**Work required**
Go to the line in the entries below that holds "unfold bind at 1. erewrite" and repeat exactly from there through the line that holds "[12 + items]", inclusive.

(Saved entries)

(** A fresh singly indirect block [r], allocated in the state [(e1, d1)]. *)
Lemma assign_fresh r e1 d1 x1 :
  12 <= curr < 12 + items -> b12 = 0 -> r <> 0 -> fits 4 r -> valid_block e r ->
  ext2BlockFind (inode_group e n) 1 (mkFs d e l h) = Ok (r, mkFs d1 e1 l h) ->
  same_layout e e1 -> volume e1 d1 -> bgdts e1 !! Z.to_nat (inode_group e n) = Some x1 ->
  let ino' := set_i_blocks (<[12%nat := r]> (i_blocks ino)) ino in
  let t := patch (4 * (curr - 12)) (le 4 val) (replicate (Z.to_nat (blockSize e)) 0) in
  ext2BlockAssign ino n c curr val (mkFs d e l h) =
    Ok ((ino', mkLookup t (BLOCK_TO_LBA e 0 r) (tmp2 c) (tmp2Block c)),
        mkFs (write_block e1 (inode_write e1 n x1 d1 ino') r t) e1 l h).
Proof.
  intros Hcurr Hz0 Hnz Hfit Hv Hfind L V1 Hx1 ino' t. pose proof (vol_geo e d V) as G.
  pose proof (vol_geo e1 d1 V1) as G1. pose proof (groups_bound e G).
  destruct (items_bounds e G) as (Ei & Hib & Hi4). pose proof (geo_bs_min e G).
  pose proof (inode_write_group e d V n Hn) as Hg.
  destruct LF as (_ & _ & _ & _ & _ & Hlb & Hli).
  assert (valid_inode e1 n /\ inode_group e1 n = inode_group e n) as [Hn1 Eg].
  { unfold valid_inode, inode_group in *. by rewrite <- (sl_groups _ _ L), <- (sl_ipg _ _ L). }
  assert (tmp1Block c = 0) as Ht by (destruct Hc as [_ [?|(? & _)]]; done).
  assert (BLOCK_TO_LBA e 0 r = BLOCK_TO_LBA e1 0 r) as EL by by rewrite <- L.
  assert (block_sectors e = block_sectors e1) as Es.
  { unfold block_sectors. by rewrite (sl_bs _ _ L). }
  unfold ext2BlockAssign. erewrite bind_ok by done. cbn [ext2]. rewrite assign_group.
  mgo write_acquire_ok; [|by apply Hlb]. rewrite (proj2 (Z.ltb_ge curr 12)) by lia.
  rewrite Ei, u32_small, (proj2 (Z.ltb_lt curr _)) by lia.
  erewrite bind_ok.
  2:{ rewrite blocks_lookup by (rewrite ?ino_blocks_length; lia). erewrite bind_ok by done.
      rewrite Hz0. cbn [Z.eqb]. erewrite bind_ok.
      2:{ mgo write_release_ok; [|by apply Hlb]. rewrite s32_small by lia. mrw Hfind.
          mgo write_acquire_ok; [|by apply Hlb]. fold ino'.
          mgo ext2InodeModifyM_ok; [done|done| |done| |by rewrite Eg| |].
          - by eapply inode_tables_layout.
          - by eapply (valid_inode_32 e1 d1).
          - by apply inode_wf_set_block.
          - rewrite Eg, lookup_insert_ne by done. by apply Hli. }
      cbv beta iota. cbn [i_blocks set_i_blocks ino'].
      rewrite list_lookup_insert_eq by (rewrite ino_blocks_length; lia).
      erewrite bind_ok by done.
      rewrite EL, Es. erewrite bind_ok.
      2:{ unfold load_cached. rewrite Ht, Es, (proj2 (Z.eqb_neq 0 _)); cbn [negb].
          - by mgo (get_block_ok e1 G1 r); [|by rewrite <- L].
          - rewrite <- EL. pose proof (BLOCK_TO_LBA_nonzero e G r Hv Hnz). lia. }
      cbv beta iota. mgo store_le_ok; [|lia|rewrite zlen_replicate; lia]. fold t.
      mgo (set_block_ok e1 G1 r); [done|by rewrite <- L|].
      unfold t. rewrite zlen_patch, zlen_replicate by lia. apply (sl_bs _ _ L). }
  cbv beta iota. mgo write_release_ok; [|by apply Hlb]. by rewrite EL.
Qed.

(** No block left for the indirect block. *)
Lemma assign_halted :
  12 <= curr < 12 + items -> b12 = 0 ->
  ext2BlockFind (inode_group e n) 1 (mkFs d e l h) = Halted ->
  ext2BlockAssign ino n c curr val (mkFs d e l h) = Halted.
Proof.
  intros Hcurr Hz0 Hfind. pose proof (vol_geo e d V) as G. pose proof (groups_bound e G).
  destruct (items_bounds e G) as (Ei & Hib & Hi4).
  pose proof (inode_write_group e d V n Hn) as Hg. destruct LF as (_ & _ & _ & _ & _ & Hlb & _).
  unfold ext2BlockAssign. erewrite bind_ok by done. cbn [ext2]. rewrite assign_group.
  mgo write_acquire_ok; [|by apply Hlb]. rewrite (proj2 (Z.ltb_ge curr 12)) by lia.
  rewrite Ei, u32_small, (proj2 (Z.ltb_lt curr _)) by lia.
  rewrite blocks_lookup by (rewrite ?ino_blocks_length; lia). cbn [from_option_fault].
  unfold bind at 1. unfold bind at 1. cbn [ret]. rewrite Hz0. cbn [Z.eqb].
  unfold bind at 1. erewrite bind_ok by (apply write_release_ok; by apply Hlb).
  rewrite s32_small by lia. unfold bind at 1. by rewrite Hfind.
Qed.

End assign.

(** ** Assignment as an update of the block map *)

Lemma word_patch_same k v buf :
  0 <= k -> 4 * k + 4 <= zlen buf -> fits 4 v -> word (patch (4 * k) (le 4 v) buf) k = v.
Proof.
  intros. unfold word. pose proof (zlen_le 4 v ltac:(lia)) as L. rewrite <- L at 2.
  rewrite slice_patch_same by lia. apply le_val_le_small; [lia|done].
Qed.

Lemma word_patch_other k j v buf :
  0 <= k -> 0 <= j -> j <> k -> word (patch (4 * k) (le 4 v) buf) j = word buf j.
Proof.
  intros. unfold word. rewrite slice_patch_disjoint; [done|lia|lia|]. rewrite zlen_le; lia.
Qed.

Lemma word_zeros n j : word (replicate n 0) j = 0.
Proof.
  unfold word, slice. rewrite drop_replicate, take_replicate. unfold le_val.
  generalize (Z.to_nat 4 `min` (n - Z.to_nat (4 * j)))%nat as k.
  induction k as [|k IH]; [done|]. cbn [replicate little_endian_to_Z]. by rewrite IH.
Qed.

(** The step from [(e, d, ino)] to [(e', d', ino')] changes the map of the first
    [12 + items] indices at [curr] only, and the drive holds the new inode. *)
Record assigned (e : Ext2) (d : gmap Z Z) (ino : Ext2Inode) (n curr val : Z)
    (e' : Ext2) (d' : gmap Z Z) (ino' : Ext2Inode) (c' : Ext2LookupControl) : Prop := {
  as_layout : same_layout e e';
  as_volume : volume e' d';
  as_inode_wf : inode_wf ino';
  as_here : block_at e' d' ino' curr = val;
  as_others : forall j, 0 <= j < 12 + blockSize e / 4 -> j <> curr ->
    block_at e' d' ino' j = block_at e d ino j;
  as_control : control_single e' d' ino' c';
  as_stored : forall x x', bgdts e !! Z.to_nat (inode_group e n) = Some x ->
    bgdts e' !! Z.to_nat (inode_group e n) = Some x' ->
    inode_at e d x n = ino -> inode_at e' d' x' n = ino';
}.

(** Inode tables are apart from data blocks. *)
Lemma inode_write_data_other e d d0 n x b bs :
  volume e d0 -> inode_tables e -> valid_inode e n ->
  bgdts e !! Z.to_nat (inode_group e n) = Some x -> data_block e b -> zlen bs = blockSize e ->
  inode_at e (write_block e d b bs) x n = inode_at e d x n.
Proof.
  intros V T Hn Hx D Hl. pose proof (vol_geo e d0 V) as G. unfold inode_at. f_equal.
  pose proof (inode_write_group e d0 V n Hn) as Hg. pose proof (valid_inode_32 e d0 n V Hn).
  destruct (inode_number e n G Hn ltac:(done)) as (_ & _ & _ & Hi & _).
  destruct (inode_size_cases e G T) as [Hsz _].
  apply read_write_disjoint. rewrite Hl.
  pose proof (db_apart e _ D _ x 2%nat _ Hg Hx eq_refl) as Ha. unfold apart in Ha. cbn in Ha.
  unfold inode_addr. nia.
Qed.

**Solution to the exercise**
  unfold bind at 1. erewrite bind_ok by (apply write_release_ok; by apply Hlb).
  rewrite s32_small by lia. unfold bind at 1. by rewrite Hfind.
Qed.

End assign.

(** ** Assignment as an update of the block map *)

Lemma word_patch_same k v buf :
  0 <= k -> 4 * k + 4 <= zlen buf -> fits 4 v -> word (patch (4 * k) (le 4 v) buf) k = v.
Proof.
  intros. unfold word. pose proof (zlen_le 4 v ltac:(lia)) as L. rewrite <- L at 2.
  rewrite slice_patch_same by lia. apply le_val_le_small; [lia|done].
Qed.

Lemma word_patch_other k j v buf :
  0 <= k -> 0 <= j -> j <> k -> word (patch (4 * k) (le 4 v) buf) j = word buf j.
Proof.
  intros. unfold word. rewrite slice_patch_disjoint; [done|lia|lia|]. rewrite zlen_le; lia.
Qed.

Lemma word_zeros n j : word (replicate n 0) j = 0.
Proof.
  unfold word, slice. rewrite drop_replicate, take_replicate. unfold le_val.
  generalize (Z.to_nat 4 `min` (n - Z.to_nat (4 * j)))%nat as k.
  induction k as [|k IH]; [done|]. cbn [replicate little_endian_to_Z]. by rewrite IH.
Qed.

(** The step from [(e, d, ino)] to [(e', d', ino')] changes the map of the first
    [12 + items] indices at [curr] only, and the drive holds the new inode. *)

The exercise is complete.